Where the word "Hann" shows up in the entries below, please copy the whole line.
* * * * *
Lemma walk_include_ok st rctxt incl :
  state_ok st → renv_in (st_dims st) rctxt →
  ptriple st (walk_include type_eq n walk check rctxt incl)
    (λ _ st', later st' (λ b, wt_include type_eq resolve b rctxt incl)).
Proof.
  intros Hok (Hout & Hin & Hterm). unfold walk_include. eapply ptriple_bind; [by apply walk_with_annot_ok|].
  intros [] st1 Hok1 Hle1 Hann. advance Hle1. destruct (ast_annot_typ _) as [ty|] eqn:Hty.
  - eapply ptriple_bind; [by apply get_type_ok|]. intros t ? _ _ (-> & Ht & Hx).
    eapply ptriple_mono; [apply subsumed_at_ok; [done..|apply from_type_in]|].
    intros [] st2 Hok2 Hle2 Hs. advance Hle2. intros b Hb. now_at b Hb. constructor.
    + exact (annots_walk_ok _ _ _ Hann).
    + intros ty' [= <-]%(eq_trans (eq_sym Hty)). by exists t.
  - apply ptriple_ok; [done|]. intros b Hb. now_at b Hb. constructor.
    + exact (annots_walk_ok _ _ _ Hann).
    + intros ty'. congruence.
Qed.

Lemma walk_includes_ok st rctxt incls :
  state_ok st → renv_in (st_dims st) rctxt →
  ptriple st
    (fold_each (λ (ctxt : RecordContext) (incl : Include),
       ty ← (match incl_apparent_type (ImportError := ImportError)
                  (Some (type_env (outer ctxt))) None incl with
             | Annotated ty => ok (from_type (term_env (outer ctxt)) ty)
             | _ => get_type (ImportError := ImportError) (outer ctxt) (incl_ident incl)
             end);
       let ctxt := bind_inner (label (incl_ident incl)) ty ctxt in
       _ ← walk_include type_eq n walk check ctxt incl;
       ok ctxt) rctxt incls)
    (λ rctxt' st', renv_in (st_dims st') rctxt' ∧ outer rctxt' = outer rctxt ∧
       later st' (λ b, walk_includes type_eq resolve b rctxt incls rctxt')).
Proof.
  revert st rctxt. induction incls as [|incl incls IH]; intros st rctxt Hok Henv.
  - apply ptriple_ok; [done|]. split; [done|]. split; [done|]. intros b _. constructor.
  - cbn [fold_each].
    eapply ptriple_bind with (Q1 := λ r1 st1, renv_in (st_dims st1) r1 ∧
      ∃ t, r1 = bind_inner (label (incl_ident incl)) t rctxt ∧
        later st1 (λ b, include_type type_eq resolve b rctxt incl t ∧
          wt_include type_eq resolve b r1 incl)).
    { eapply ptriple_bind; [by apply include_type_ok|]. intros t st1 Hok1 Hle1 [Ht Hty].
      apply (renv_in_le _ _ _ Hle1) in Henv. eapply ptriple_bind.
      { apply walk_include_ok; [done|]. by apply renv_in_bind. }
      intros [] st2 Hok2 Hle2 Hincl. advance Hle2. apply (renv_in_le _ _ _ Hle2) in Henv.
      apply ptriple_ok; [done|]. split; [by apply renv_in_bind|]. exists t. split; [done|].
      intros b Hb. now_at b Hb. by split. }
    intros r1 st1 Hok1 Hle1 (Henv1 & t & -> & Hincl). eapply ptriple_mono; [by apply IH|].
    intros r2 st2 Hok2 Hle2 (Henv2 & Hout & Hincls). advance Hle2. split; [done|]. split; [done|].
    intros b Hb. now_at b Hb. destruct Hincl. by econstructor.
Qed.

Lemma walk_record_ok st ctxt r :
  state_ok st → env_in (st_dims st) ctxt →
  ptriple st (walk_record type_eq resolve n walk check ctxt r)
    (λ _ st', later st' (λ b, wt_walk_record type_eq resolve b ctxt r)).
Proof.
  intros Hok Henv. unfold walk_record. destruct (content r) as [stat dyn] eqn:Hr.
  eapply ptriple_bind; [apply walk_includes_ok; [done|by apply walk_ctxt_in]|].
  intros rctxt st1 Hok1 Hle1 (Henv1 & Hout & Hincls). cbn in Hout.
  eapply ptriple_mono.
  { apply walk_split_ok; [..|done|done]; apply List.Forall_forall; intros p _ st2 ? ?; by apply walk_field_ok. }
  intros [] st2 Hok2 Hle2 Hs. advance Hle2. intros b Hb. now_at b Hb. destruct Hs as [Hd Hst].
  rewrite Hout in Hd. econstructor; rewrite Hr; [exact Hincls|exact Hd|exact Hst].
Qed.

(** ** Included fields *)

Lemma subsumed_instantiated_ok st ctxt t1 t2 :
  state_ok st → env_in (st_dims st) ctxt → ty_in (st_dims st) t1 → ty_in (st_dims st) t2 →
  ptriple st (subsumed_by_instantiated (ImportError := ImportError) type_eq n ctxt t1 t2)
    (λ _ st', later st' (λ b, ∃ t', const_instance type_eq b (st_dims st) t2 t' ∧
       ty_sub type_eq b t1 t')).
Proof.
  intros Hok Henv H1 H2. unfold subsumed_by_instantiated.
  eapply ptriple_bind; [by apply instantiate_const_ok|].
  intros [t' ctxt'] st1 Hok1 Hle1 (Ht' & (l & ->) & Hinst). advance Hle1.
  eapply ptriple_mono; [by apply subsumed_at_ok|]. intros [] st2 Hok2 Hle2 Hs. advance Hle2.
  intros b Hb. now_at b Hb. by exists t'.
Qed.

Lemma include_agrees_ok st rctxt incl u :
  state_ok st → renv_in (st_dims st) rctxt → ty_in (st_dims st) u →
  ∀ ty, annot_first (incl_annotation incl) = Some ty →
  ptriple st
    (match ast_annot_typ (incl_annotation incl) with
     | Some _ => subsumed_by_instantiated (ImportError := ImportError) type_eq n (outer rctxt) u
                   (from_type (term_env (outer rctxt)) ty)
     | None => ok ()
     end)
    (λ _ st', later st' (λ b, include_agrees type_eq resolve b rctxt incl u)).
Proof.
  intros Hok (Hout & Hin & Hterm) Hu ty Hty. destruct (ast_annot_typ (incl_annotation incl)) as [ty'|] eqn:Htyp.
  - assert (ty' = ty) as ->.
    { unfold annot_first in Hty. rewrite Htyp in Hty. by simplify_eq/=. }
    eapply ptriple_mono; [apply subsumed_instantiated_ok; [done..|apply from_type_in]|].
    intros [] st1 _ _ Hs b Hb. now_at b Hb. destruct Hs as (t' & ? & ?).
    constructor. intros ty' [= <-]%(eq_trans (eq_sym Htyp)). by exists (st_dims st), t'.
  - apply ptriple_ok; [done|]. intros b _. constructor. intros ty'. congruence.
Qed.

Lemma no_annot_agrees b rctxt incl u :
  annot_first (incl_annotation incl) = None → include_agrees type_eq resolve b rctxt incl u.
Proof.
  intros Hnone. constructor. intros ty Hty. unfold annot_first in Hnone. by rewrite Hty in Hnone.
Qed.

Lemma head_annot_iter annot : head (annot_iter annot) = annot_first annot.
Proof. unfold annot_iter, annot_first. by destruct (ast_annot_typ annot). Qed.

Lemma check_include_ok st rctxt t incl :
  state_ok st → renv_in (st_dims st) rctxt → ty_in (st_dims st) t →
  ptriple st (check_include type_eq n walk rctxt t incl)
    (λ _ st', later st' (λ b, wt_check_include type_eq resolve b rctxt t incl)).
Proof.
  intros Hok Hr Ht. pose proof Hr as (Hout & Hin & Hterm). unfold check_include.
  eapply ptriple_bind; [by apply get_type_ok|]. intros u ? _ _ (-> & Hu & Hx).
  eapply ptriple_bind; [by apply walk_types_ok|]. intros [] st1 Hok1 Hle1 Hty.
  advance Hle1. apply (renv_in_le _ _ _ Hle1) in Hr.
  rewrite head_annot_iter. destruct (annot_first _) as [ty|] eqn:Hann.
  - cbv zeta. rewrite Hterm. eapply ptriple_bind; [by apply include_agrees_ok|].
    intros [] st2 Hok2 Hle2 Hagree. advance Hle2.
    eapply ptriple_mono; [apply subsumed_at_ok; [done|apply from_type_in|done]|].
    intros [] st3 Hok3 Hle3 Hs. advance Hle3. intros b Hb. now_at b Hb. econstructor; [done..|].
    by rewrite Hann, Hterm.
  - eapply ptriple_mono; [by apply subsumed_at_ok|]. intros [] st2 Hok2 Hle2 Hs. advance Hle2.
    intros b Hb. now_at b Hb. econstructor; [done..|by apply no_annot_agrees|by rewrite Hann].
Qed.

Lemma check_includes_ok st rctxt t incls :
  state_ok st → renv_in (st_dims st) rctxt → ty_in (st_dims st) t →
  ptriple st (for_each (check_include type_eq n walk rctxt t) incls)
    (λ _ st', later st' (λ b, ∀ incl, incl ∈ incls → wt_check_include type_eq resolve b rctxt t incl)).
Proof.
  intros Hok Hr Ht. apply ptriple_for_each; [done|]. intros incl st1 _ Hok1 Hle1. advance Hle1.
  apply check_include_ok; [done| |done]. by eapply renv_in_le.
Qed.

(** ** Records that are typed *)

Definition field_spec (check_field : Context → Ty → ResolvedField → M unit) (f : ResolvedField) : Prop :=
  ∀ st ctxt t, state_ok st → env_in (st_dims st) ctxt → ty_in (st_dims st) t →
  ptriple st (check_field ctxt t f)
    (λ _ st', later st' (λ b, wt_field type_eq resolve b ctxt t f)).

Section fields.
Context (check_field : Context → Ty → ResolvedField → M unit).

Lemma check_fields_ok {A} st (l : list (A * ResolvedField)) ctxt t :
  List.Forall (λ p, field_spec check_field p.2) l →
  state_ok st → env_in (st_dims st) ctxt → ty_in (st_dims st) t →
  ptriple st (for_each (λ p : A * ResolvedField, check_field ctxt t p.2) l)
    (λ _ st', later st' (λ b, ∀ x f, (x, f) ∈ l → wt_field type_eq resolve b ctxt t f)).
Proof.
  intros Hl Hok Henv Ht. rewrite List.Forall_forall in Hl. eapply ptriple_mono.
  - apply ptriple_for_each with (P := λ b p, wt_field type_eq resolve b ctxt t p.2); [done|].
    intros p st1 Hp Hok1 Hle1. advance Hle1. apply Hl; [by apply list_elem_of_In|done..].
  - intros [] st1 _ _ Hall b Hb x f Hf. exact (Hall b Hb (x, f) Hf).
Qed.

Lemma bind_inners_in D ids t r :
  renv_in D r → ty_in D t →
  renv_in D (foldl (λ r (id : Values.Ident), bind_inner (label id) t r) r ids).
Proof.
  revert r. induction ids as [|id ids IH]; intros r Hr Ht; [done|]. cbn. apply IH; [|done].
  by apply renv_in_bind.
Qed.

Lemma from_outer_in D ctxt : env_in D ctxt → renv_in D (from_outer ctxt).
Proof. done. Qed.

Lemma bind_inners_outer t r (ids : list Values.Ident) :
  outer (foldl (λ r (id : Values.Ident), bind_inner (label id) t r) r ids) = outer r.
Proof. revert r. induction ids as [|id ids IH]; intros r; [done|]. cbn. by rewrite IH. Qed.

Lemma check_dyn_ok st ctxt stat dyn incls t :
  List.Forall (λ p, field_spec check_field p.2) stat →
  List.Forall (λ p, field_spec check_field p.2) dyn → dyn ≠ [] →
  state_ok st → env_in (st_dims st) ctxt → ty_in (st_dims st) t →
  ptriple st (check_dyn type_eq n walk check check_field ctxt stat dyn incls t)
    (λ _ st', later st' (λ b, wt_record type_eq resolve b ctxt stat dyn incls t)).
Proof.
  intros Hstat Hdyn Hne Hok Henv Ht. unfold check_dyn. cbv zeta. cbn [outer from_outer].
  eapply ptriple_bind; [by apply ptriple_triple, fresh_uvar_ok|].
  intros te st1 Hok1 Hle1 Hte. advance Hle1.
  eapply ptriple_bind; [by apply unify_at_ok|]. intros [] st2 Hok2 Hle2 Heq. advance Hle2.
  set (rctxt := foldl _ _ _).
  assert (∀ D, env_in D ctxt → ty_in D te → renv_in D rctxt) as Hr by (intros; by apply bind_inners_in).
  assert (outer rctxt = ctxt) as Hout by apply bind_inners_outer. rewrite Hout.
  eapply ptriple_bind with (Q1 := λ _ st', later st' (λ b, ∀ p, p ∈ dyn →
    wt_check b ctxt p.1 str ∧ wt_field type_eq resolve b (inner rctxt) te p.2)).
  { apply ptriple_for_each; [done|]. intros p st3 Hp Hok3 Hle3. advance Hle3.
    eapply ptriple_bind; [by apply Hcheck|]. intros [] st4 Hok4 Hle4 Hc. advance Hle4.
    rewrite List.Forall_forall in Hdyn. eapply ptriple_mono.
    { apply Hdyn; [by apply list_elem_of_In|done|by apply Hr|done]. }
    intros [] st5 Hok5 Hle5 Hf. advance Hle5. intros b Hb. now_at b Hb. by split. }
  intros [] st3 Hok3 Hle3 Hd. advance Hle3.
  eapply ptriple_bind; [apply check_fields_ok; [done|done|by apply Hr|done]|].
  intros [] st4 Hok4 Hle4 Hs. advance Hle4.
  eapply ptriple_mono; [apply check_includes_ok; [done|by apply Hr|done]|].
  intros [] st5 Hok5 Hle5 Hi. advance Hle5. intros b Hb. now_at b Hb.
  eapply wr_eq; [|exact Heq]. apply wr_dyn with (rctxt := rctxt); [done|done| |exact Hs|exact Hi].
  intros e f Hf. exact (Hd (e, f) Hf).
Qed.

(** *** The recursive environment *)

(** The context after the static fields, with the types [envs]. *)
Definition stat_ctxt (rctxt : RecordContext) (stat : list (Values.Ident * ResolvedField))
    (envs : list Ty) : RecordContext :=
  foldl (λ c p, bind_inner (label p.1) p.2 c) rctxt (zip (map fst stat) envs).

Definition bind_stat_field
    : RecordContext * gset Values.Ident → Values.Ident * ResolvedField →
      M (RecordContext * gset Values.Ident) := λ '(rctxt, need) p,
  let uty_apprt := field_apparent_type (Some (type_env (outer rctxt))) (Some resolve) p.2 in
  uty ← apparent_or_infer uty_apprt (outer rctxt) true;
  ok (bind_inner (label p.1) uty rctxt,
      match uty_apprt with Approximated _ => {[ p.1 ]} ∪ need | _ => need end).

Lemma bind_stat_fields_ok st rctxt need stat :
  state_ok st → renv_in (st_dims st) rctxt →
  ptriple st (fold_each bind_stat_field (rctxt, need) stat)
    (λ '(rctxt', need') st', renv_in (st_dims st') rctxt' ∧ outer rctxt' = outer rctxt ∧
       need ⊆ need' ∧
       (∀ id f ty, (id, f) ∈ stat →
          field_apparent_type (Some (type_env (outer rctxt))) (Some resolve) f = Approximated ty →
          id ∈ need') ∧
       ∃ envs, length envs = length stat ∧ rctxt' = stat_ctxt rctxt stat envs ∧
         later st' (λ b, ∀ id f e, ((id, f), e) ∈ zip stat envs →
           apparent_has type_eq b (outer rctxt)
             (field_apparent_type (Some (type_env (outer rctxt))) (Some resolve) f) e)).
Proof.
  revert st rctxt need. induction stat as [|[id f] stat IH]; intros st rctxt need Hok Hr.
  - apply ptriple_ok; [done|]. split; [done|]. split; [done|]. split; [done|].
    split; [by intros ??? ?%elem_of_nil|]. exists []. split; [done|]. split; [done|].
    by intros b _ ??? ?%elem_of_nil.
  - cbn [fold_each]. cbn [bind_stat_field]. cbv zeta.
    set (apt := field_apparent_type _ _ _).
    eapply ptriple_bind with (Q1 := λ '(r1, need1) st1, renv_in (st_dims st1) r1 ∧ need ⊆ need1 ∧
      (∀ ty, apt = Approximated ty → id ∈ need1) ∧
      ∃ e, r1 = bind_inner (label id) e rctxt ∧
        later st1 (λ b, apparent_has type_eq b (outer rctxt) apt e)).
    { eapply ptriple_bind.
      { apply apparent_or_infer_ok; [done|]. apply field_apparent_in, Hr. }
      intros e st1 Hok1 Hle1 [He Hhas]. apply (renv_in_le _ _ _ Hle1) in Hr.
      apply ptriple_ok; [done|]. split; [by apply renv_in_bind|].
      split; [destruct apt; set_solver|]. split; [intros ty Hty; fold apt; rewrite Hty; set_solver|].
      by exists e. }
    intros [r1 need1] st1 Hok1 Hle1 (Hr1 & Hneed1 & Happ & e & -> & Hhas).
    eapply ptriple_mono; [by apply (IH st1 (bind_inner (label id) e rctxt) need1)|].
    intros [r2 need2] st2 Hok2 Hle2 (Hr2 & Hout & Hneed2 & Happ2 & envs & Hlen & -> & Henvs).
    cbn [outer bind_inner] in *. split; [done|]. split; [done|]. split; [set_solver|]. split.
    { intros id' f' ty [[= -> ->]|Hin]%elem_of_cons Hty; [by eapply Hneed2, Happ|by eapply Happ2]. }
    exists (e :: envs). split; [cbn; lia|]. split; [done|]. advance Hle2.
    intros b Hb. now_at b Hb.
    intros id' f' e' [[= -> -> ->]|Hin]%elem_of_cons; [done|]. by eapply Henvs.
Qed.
* * * * *
**Result for this task:**
  intros [] st1 Hok1 Hle1 Hann. advance Hle1. destruct (ast_annot_typ _) as [ty|] eqn:Hty.
    + exact (annots_walk_ok _ _ _ Hann).
    + exact (annots_walk_ok _ _ _ Hann).
  rewrite head_annot_iter. destruct (annot_first _) as [ty|] eqn:Hann.
    by rewrite Hann, Hterm.
    intros b Hb. now_at b Hb. econstructor; [done..|by apply no_annot_agrees|by rewrite Hann].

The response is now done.